As bot-driven misinformation campaigns flood our social feeds, aiming to guide voter choice, and fake accounts intend to undermine elections proliferate, users need to feel reassured that the information they see is authentic.
in 2020, the responsibility of electoral integrity is falling on US tech companies nearly as much as on the government. Social media platforms are so prevalent that any misinformation, if left unchecked on social media, could cause a massive swing of sentiment amongst voters.
As the US presidential election draws closer, questions are still asked about whether bots influenced the 2016 election in a significant way. Facebook noticed that in 2016 there were “coordinated online efforts by foreign governments and individuals to interfere in our elections.”
It also recently “took down a network of 13 accounts and 2 pages that were trying to mislead Americans and amplify division.” But what do users across the tech industry think?
San Francisco-based anonymous professional network Blind surveyed 1,332 users to ask the same two questions. It wanted to get a pulse on how tech employees felt whether Facebook was accountable for election misinformation compared to Facebook employees.
It asked “Do you believe it is the responsibility of Facebook to prevent misinformation about the election?” and “Are you surprised by Zuckerberg’s stance given his previous ‘free speech’ stance?”
in October 2019, Zuckerberg spoke at Georgetown University about the importance of protecting free expression and promised to:
“1. Write policy that helps the values of voice and expression triumph around the world; 2. Fend off the urge to define speech we don’t like as dangerous; and 3. build new institutions so companies like Facebook aren’t making so many important decisions about speech on our own.”
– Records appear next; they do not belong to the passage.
(** A budget of [b >= 1] pages is enough fuel, and bounds the pages
    that are fetched. *)
Lemma linear_getPages_bounded (uri : string) (fuel : nat) :
  forall (b : Z) (nextUri result : string) (log : list string),
    1 <= b ->
    (Z.to_nat b <= fuel)%nat ->
    exists r visited,
      linear_getPages lines next fuel uri nextUri result b log
        = Some (r, log ++ visited)
      /\ (1 <= List.length visited <= Z.to_nat b)%nat
      /\ hd_error visited = Some (absoluteTo nextUri uri).
Proof.
  induction fuel as [|fuel IH]; intros b nextUri result log Hb Hfuel; [lia|].
  cbn [linear_getPages].
  destruct (http log (absoluteTo nextUri uri)) as [data|e].
  - destruct (Z.eqb_spec b 1) as [Hone|Hmore].
    + eexists. exists [absoluteTo nextUri uri]. simpl. repeat split; lia.
    + destruct (next (parseHTML data)) as [href|].
      * destruct (IH (b - 1) href (result ++ lines (parseHTML data))%string
                    (log ++ [absoluteTo nextUri uri]))
          as (r & visited & Hrun & Hlen & _); [lia | lia |].
        exists r, (absoluteTo nextUri uri :: visited).
        rewrite Hrun, <- app_assoc. simpl. repeat split; lia.
      * eexists. exists [absoluteTo nextUri uri]. simpl. repeat split; lia.
  - eexists. exists [absoluteTo nextUri uri]. simpl. repeat split; lia.
Qed.

(** Without a link to a next page the crawl ends. *)
Lemma linear_getPages_last (uri : string) (fuel : nat) (b : Z)
  (nextUri result : string) (log : list string) (data : string) :
  http log (absoluteTo nextUri uri) = Resolved data ->
  next (parseHTML data) = None ->
  linear_getPages lines next (S fuel) uri nextUri result b log
  = Some (Resolved (result ++ lines (parseHTML data))%string,
          log ++ [absoluteTo nextUri uri]).
Proof.
  intros Hd Hn. cbn [linear_getPages]. rewrite Hd, Hn. now destruct (b =? 1).
Qed.

(** With a budget of two pages, two pages are fetched when the first
    links to a next one, whatever the second links to. *)
Lemma linear_getPages_two (uri : string) (fuel : nat)
  (nextUri result : string) (log : list string) (data href data' : string) :
  http log (absoluteTo nextUri uri) = Resolved data ->
  next (parseHTML data) = Some href ->
  http (log ++ [absoluteTo nextUri uri]) (absoluteTo href uri) = Resolved data' ->
  linear_getPages lines next (S (S fuel)) uri nextUri result 2 log
  = Some (Resolved ((result ++ lines (parseHTML data))
                    ++ lines (parseHTML data'))%string,
          log ++ [absoluteTo nextUri uri; absoluteTo href uri]).
Proof.
  intros Hd Hn Hd'. cbn [linear_getPages]. rewrite Hd, Hn.
  change (2 =? 1) with false. change (2 - 1 =? 1) with true.
  cbv iota. rewrite Hd'. now rewrite <- app_assoc.
Qed.

(** With a budget of [b >= 1] the crawl of the source is the pagination
    of the specification, and [b] pages are enough fuel. *)
Lemma linear_getPages_paginate (uri : string) (fuel : nat) :
  forall (b : Z) (nextUri result : string) (log : list string),
    1 <= b ->
    (Z.to_nat b <= fuel)%nat ->
    linear_getPages lines next fuel uri nextUri result b log
    = Some (paginate lines next (Z.to_nat b) uri nextUri result log).
Proof.
  induction fuel as [|fuel IH]; intros b nextUri result log Hb Hfuel; [lia|].
  cbn [linear_getPages].
  destruct (Z.eqb_spec b 1) as [Hone|Hmore].
  - subst b. change (Z.to_nat 1) with 1%nat. cbn [paginate].
    now destruct (http log (absoluteTo nextUri uri)).
  - replace (Z.to_nat b) with (S (Z.to_nat (b - 1))) by lia.
    specialize (IH (b - 1)).
    destruct (Z.to_nat (b - 1)) as [|n] eqn:Hn; [lia|].
    cbn [paginate].
    destruct (http log (absoluteTo nextUri uri)) as [data|e]; [|reflexivity].
    destruct (next (parseHTML data)) as [href|]; [|reflexivity].
    apply IH; lia.
Qed.

(** The pages of a chain are fetched in the order of the chain, and
    there is at least one. *)
Lemma follows_length (uri : string) (log : list string) (nextUri : string)
  (visited : list string) (last : option string) :
  follows next uri log nextUri visited last ->
  (1 <= List.length visited)%nat
  /\ hd_error visited = Some (absoluteTo nextUri uri).
Proof. destruct 1; simpl; split; (lia || reflexivity). Qed.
The survey results showed that almost seven in 10 (68%) of surveyed tech professionals believe it is the responsibility of Facebook to prevent misinformation about the election.
This percentage contrasted markedly, with only 47% of Facebook employees believing Facebook should be responsible to prevent misinformation.
One in three (33%) of surveyed tech professionals are surprised by Zuckerberg’s stance given his previous “free speech” stance, contrasted by only 27% of Facebook employees.
Considering Facebook’s adherence to its “free speech” policy, any deviation to its political ad policies is worth looking at.
Last week, Zuckerberg said in a Facebook post that the platform will block new political and issue ads in the week leading up to the election, to prevent last-minute misinformation.
It will also expand its voter suppression policies and will remove posts with claims that people will get COVID-19 if they take part in voting.
These survey results suggest that Facebook’s employees disagree with other tech professionals about their hand in misinformation accountability.
Is it Facebook’s job to sway voters one direction or the other in November? Should people across Facebook be allowed to speak their minds, share their opinions, and come to their own conclusions based on the information they see?
If President Donald Trump is swaying public opinion via social media, then should former Vice President Joe Biden use social media to sway voters in the other direction?